- Born: May 1965 (age 61) Beijing, china
- Citizenship: China
- Education: Peking University; China Agricultural University;
- Scientific career
- Institutions: Centre for Excellence in Molecular Plant Sciences

= Xiaofeng Cao =

Chinese plant scientist

Cao Xiaofeng (曹晓风; born May 1965) is a Chinese plant scientist who researches epigenetics in plants using model species in the genus Arabidopsis and rice plants. She is an elected member of the Chinese Academy of Sciences and the US National Academy of Sciences

==Early life and education==
Xiaofeng Cao was born and grew up in Beijing. She was interested in the sciences from a young age, and knew she wanted to be a scientist since she was in middle school. She attended Peking University, graduating in 1988 with a bachelor's degree in applied biochemistry. She graduated from China Agricultural University in 1991 with a master's degree in biochemistry, and from Peking University once more in 1997 for her PhD. Her doctoral advisor was Chen Zhangliang.

==Career==
After finishing her PhD, Cao came to the US for a postdoctoral research appointment at Washington State University. She then worked as a research associate at the University of California, Los Angeles before becoming a principal investigator at the Institute of Genetics and Developmental Biology (Chinese Academy of Sciences).

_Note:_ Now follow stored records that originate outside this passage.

(** ** C6: analyzing *)

(** C6, the failing inputs.  The analyzing handler names its state and returns
    it: it returns analyzing for every instance, never slewing nor getting
    ready, calls nothing, and leaves the target, its [completed] field
    included, as it was. *)
Theorem C6_analyzing_only_returns_analyzing (s : Observatory) :
  outcome (while_analyzing s) = Ret "analyzing"
  /\ scheduler_target (final (while_analyzing s)) = scheduler_target s
  /\ commands (events (while_analyzing s)) = [].
Proof. repeat split; reflexivity. Qed.

(** Two images of three with the astrometry solved: analyzing, not slewing.
    Three of three: analyzing, not getting ready, and [completed] still
    false. *)
Example analyzing_at_the_completion_gate :
  let run taken :=
    while_analyzing
      (instance camera_cooled mount_pointing true
         (Some (target_with taken 3 true true))) in
  outcome (run 2%Z) = Ret "analyzing"
  /\ outcome (run 3%Z) = Ret "analyzing"
  /\ (completed <$> scheduler_target (final (run 3%Z))) = Some false.
Proof. vm_compute. repeat split; reflexivity. Qed.

(** ** C7: the day/night oracle *)

(** On an instance that still has the method, [self.is_dark(h)] returns, and
    answers true exactly when the sun's altitude at the clock reading it took
    is strictly below [h]. *)
Lemma first_is_dark_call (w : World) (s : Observatory) (h : Q) :
  is_dark_attr s = DarkMethod ->
  exists b : bool,
    outcome (call_is_dark_with w h s) = Ret b
    /\ (b = true <-> (solar_altitude w (ephem_now w (clock_reads s)) < h)%Q)
    /\ site_date (final (call_is_dark_with w h s)) = ephem_now w (clock_reads s).
Proof.
  intros Hm. destruct s. cbn in Hm. subst.
  eexists. split; [reflexivity|]. split; [apply Qlt_bool_iff|reflexivity].
Qed.

(** The twilight boundary, on fresh instances: not dark at -11.9 degrees,
    dark at -12.1 degrees. *)
Example twilight_boundary :
  let s := instance camera_idle mount_parked true None in
  outcome (call_is_dark (calm (-119 # 10)) s) = Ret false
  /\ outcome (call_is_dark (calm (-121 # 10)) s) = Ret true.
Proof. vm_compute. split; reflexivity. Qed.

(** C7, the failing input.  With the sun at -12.1 degrees the first
    [self.is_dark()] on an instance reads the clock, stores the reading on the
    site and answers true; the second one, on the same instance with the same
    sun, raises [TypeError] without reading the clock or computing anything. *)
Theorem C7_second_is_dark_call_raises :
  let w := calm (-121 # 10) in
  let s := instance camera_idle mount_parked true None in
  let first := call_is_dark w s in
  let second := call_is_dark w (final first) in
  outcome first = Ret true
  /\ events first = [Log DEBUG "Calculating is_dark."; ClockRead; SunCompute]
  /\ site_date (final first) = ephem_now w 0
  /\ outcome second = Raise (TypeError "'bool' object is not callable")
  /\ events second = [].
Proof. vm_compute. repeat split; reflexivity. Qed.
(** * Human-in-the-loop governance and the Think-Act-Observe workflow engine

    A shallow embedding of [src/governance/humanInTheLoop.ts]
    ([HumanInTheLoopManager]) and of [WorkflowEngine] (the file whose text
    sits in [src/unnamed/part_010]), with the data types of
    [src/types/index.d.ts].

    JavaScript objects that are shared (mutated through one reference and
    read through another) are kept in an explicit store; [Map]s are
    insertion-ordered association lists; timers are an explicit list of
    scheduled callbacks identified by their handle. *)

From Stdlib Require Import String Ascii List ZArith Bool Lia Sorted Permutation.
Import ListNotations.

Local Open Scope string_scope.
Local Open Scope Z_scope.

(** ** JavaScript [Map<string, V>]: insertion-ordered, [set] keeps the
    position of an existing key. *)
Section JsMap.
Context {V : Type}.

Fixpoint map_get (m : list (string * V)) (k : string) : option V :=
  match m with
  | [] => None
  | (k', v) :: t => if String.eqb k k' then Some v else map_get t k
  end.

Fixpoint map_set (m : list (string * V)) (k : string) (v : V) : list (string * V) :=
  match m with
  | [] => [(k, v)]
  | (k', v') :: t =>
      if String.eqb k k' then (k, v) :: t else (k', v') :: map_set t k v
  end.

Definition map_delete (m : list (string * V)) (k : string) : list (string * V) :=
  filter (fun kv => negb (String.eqb (fst kv) k)) m.

Definition map_values (m : list (string * V)) : list V := map snd m.
End JsMap.

(** ** Small helpers for JavaScript values *)

(** [x || d] on a number: [0] is falsy (NaN is not modelled). *)
Definition js_or_num (x d : Z) : Z := if Z.eqb x 0 then d else x.

(** ASCII lower-casing, as the [i] flag of a regular expression compares. *)
Definition lower (c : ascii) : ascii :=
  let n := nat_of_ascii c in
  if andb (Nat.leb 65 n) (Nat.leb n 90) then ascii_of_nat (n + 32) else c.

Fixpoint lower_string (s : string) : string :=
  match s with
  | EmptyString => EmptyString
  | String c s' => String (lower c) (lower_string s')
  end.

(** [true] when [pat] occurs in [s]. *)
Fixpoint contains (pat s : string) : bool :=
  orb (String.prefix pat s)
      (match s with
       | EmptyString => false
       | String _ s' => contains pat s'
       end).

(** [/w1|w2|...|wn/i.test(s)] *)
Definition alternation_ci (words : list string) (s : string) : bool :=
  existsb (fun w => contains (lower_string w) (lower_string s)) words.

(** Decimal rendering of a number inside a template literal. *)
Fixpoint digits_of_nat (fuel n : nat) (acc : string) : string :=
  match fuel with
  | O => acc
  | S fuel' =>
      let d := String (ascii_of_nat (48 + Nat.modulo n 10)) acc in
      if Nat.ltb n 10 then d else digits_of_nat fuel' (Nat.div n 10) d
  end.

Definition Z_to_string (z : Z) : string :=
  if z <? 0 then String "-" (digits_of_nat (S (Z.to_nat (- z))) (Z.to_nat (- z)) "")
  else digits_of_nat (S (Z.to_nat z)) (Z.to_nat z) "".

(** ** Data types of [src/types/index.d.ts] *)

Record ExtensionConfig := mkConfig {
  telemetryEnabled : bool;
  debugMode : bool;
  approvalTimeout : Z;
  maxConcurrentWorkflows : Z;
  autoApproveReadOnly : bool
}.

Module WorkflowStep.
Record t := mk {
  id : string;
  description : string;
  toolId : option string;
  requiresApproval : bool
}.
End WorkflowStep.

(** Values stored in [ProposedAction.details : Record<string, any>]. *)
Inductive DetailValue :=
| dv_steps (steps : list WorkflowStep.t)
| dv_text (s : string).

Inductive Impact := low | medium | high.

Module ProposedAction.
Record t := mk {
  type : string;
  description : string;
  impact : Impact;
  reversible : bool;
  details : list (string * DetailValue)
}.
End ProposedAction.

Inductive ApprovalStatus := ap_pending | ap_approved | ap_denied | ap_expired.

Definition ApprovalStatus_eqb (a b : ApprovalStatus) : bool :=
  match a, b with
  | ap_pending, ap_pending | ap_approved, ap_approved
  | ap_denied, ap_denied | ap_expired, ap_expired => true
  | _, _ => false
  end.

Module ApprovalRequest.
Record t := mk {
  id : string;
  action : ProposedAction.t;
  timestamp : Z;
  status : ApprovalStatus;
  response : option string
}.

Definition set_status (r : t) (s : ApprovalStatus) : t :=
  mk (id r) (action r) (timestamp r) s (response r).
Definition set_response (r : t) (c : option string) : t :=
  mk (id r) (action r) (timestamp r) (status r) c.
End ApprovalRequest.

Module GovernanceRule.
(** [pattern : RegExp] is used only through [pattern.test]. *)
Record t := mk {
  id : string;
  pattern : string -> bool;
  requiresApproval : bool;
  autoApprove : bool;
  priority : Z
}.
End GovernanceRule.

(** ** [HumanInTheLoopManager] *)
Module HITL.

(** Callbacks handed to [setTimeout]. *)
Inductive TimerCallback :=
| cb_expire (requestId : string)     (* the timeout set by [requestApproval] *)
| cb_evict (requestId : string)      (* "Keep in history for a bit" in [handleApproval] *)
| cb_redisplay (requestId : string). (* [showApprovalDialog] again after "View Details" *)

Record Timer := mkTimer { handle : nat; due : Z; callback : TimerCallback }.

(** The manager's fields, plus the event-loop state it touches: the
    approval request objects (by identity, which is their [id]), the
    scheduled timers, the clock, the calls made to stored promise
    resolvers, and the invocations of [showApprovalDialog]. An entry of
    [approvalHandlers] is [{ resolve, timeout }]: [resolve] settles the
    promise of the request under the same key, [timeout] is a handle. *)
Record Manager := mkManager {
  config : ExtensionConfig;
  heap : list (string * ApprovalRequest.t);
  pendingApprovals : list (string * string);
  governanceRules : list GovernanceRule.t;
  approvalHandlers : list (string * nat);
  timers : list Timer;
  nextHandle : nat;
  now : Z;
  resolved : list (string * bool);
  dialogs : list string
}.

Definition set_heap m x := mkManager (config m) x (pendingApprovals m) (governanceRules m)
  (approvalHandlers m) (timers m) (nextHandle m) (now m) (resolved m) (dialogs m).
Definition set_pending m x := mkManager (config m) (heap m) x (governanceRules m)
  (approvalHandlers m) (timers m) (nextHandle m) (now m) (resolved m) (dialogs m).
Definition set_rules m x := mkManager (config m) (heap m) (pendingApprovals m) x
  (approvalHandlers m) (timers m) (nextHandle m) (now m) (resolved m) (dialogs m).
Definition set_handlers m x := mkManager (config m) (heap m) (pendingApprovals m)
  (governanceRules m) x (timers m) (nextHandle m) (now m) (resolved m) (dialogs m).
Definition set_timers m x := mkManager (config m) (heap m) (pendingApprovals m)
  (governanceRules m) (approvalHandlers m) x (nextHandle m) (now m) (resolved m) (dialogs m).
Definition set_now m x := mkManager (config m) (heap m) (pendingApprovals m)
  (governanceRules m) (approvalHandlers m) (timers m) (nextHandle m) x (resolved m) (dialogs m).
Definition push_resolved m x := mkManager (config m) (heap m) (pendingApprovals m)
  (governanceRules m) (approvalHandlers m) (timers m) (nextHandle m) (now m)
  (resolved m ++ [x]) (dialogs m).
Definition push_dialog m x := mkManager (config m) (heap m) (pendingApprovals m)
  (governanceRules m) (approvalHandlers m) (timers m) (nextHandle m) (now m)
  (resolved m) (dialogs m ++ [x]).

(** [setTimeout(cb, ms)]: returns the new handle. *)
Definition setTimeout (m : Manager) (cb : TimerCallback) (ms : Z) : nat * Manager :=
  let h := nextHandle m in
  (h, mkManager (config m) (heap m) (pendingApprovals m) (governanceRules m)
        (approvalHandlers m) (timers m ++ [mkTimer h (now m + ms) cb]) (S h)
        (now m) (resolved m) (dialogs m)).

Definition clearTimeout (m : Manager) (h : nat) : Manager :=
  set_timers m (filter (fun t => negb (Nat.eqb (handle t) h)) (timers m)).
(** X2.  No OpenGL function is called before the window exists, its context
    is current and the loader has succeeded: wherever an OpenGL call stands
    in the calls of a run, both checks have passed, and
    [glfwMakeContextCurrent] and [gladLoadGLLoader] stand before it. *)
Theorem no_gl_call_before_loader W fuel p c rest :
  calls (main W fuel start).2 = p ++ c :: rest ->
  is_gl c = true ->
  window_ok W = true ∧ loader_ok W = true
  ∧ exists q, p = init_calls ++ [glfwMakeContextCurrent; gladLoadGLLoader] ++ q.
Proof.
  intros Hcalls Hc.
  destruct (window_ok W) eqn:Hw; [destruct (loader_ok W) eqn:Hl|].
  - split; [done|]. split; [done|].
    rewrite main_run in Hcalls by done. cbn [snd calls] in Hcalls.
    destruct (startup_calls_begin W) as [tail Htail].
    rewrite Htail, <- app_assoc in Hcalls. symmetry in Hcalls.
    destruct (split_after_prefix is_gl _ _ _ _ _ Hcalls Hc init_calls_not_gl)
      as [q ->].
    exists q. by rewrite <- app_assoc.
  - rewrite no_loader_run in Hcalls by done. cbn [snd calls] in Hcalls.
    assert (c ∈ init_calls ++ [glfwMakeContextCurrent; gladLoadGLLoader])
      as Hin by (rewrite Hcalls, elem_of_app, elem_of_cons; tauto).
    apply (filter_nil_not_elem is_gl) in Hin; [congruence|reflexivity].
  - rewrite no_window_run in Hcalls by done. cbn [snd calls] in Hcalls.
    assert (c ∈ init_calls)
      as Hin by (rewrite Hcalls, elem_of_app, elem_of_cons; tauto).
    apply (filter_nil_not_elem is_gl) in Hin; [congruence|reflexivity].
Qed.

Lemma no_gl_call_before_loader_witness :
  window_ok demo_world = true ∧ loader_ok demo_world = true
  ∧ exists q,
      init_calls ++ [glfwMakeContextCurrent; gladLoadGLLoader]
      = init_calls ++ [glfwMakeContextCurrent; gladLoadGLLoader] ++ q.
Proof.
  apply (no_gl_call_before_loader demo_world 0
           (init_calls ++ [glfwMakeContextCurrent; gladLoadGLLoader])
           (glCreateShader GL_VERTEX_SHADER)
           (skipn 8 (calls (main demo_world 0 start).2))).
  - vm_compute. reflexivity.
  - reflexivity.
Defined.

As of 2020, Cao is the Distinguished Professor in the Chinese Academy of Sciences – John Innes Centre (CAS-JIC) Centre for Excellence in Molecular Plant Sciences (CEPAMS). She is also the head of the Center for Genome Biology within the CAS Institute of Genetics and Developmental Biology. She has been part of the editorial boards of several journals, including Journal of Genetics and Genomics, The Plant Cell, Annual Review of Plant Biology, Science China Life Sciences, National Science Review, and Current Opinion in Plant Biology.

==Awards and honors==
She is an elected member of the Chinese Academy of Sciences in 2015. In 2020, she was elected as an international member of the US National Academy of Sciences in its plant biology division. She was elected a Fellow of the Royal Society in 2026.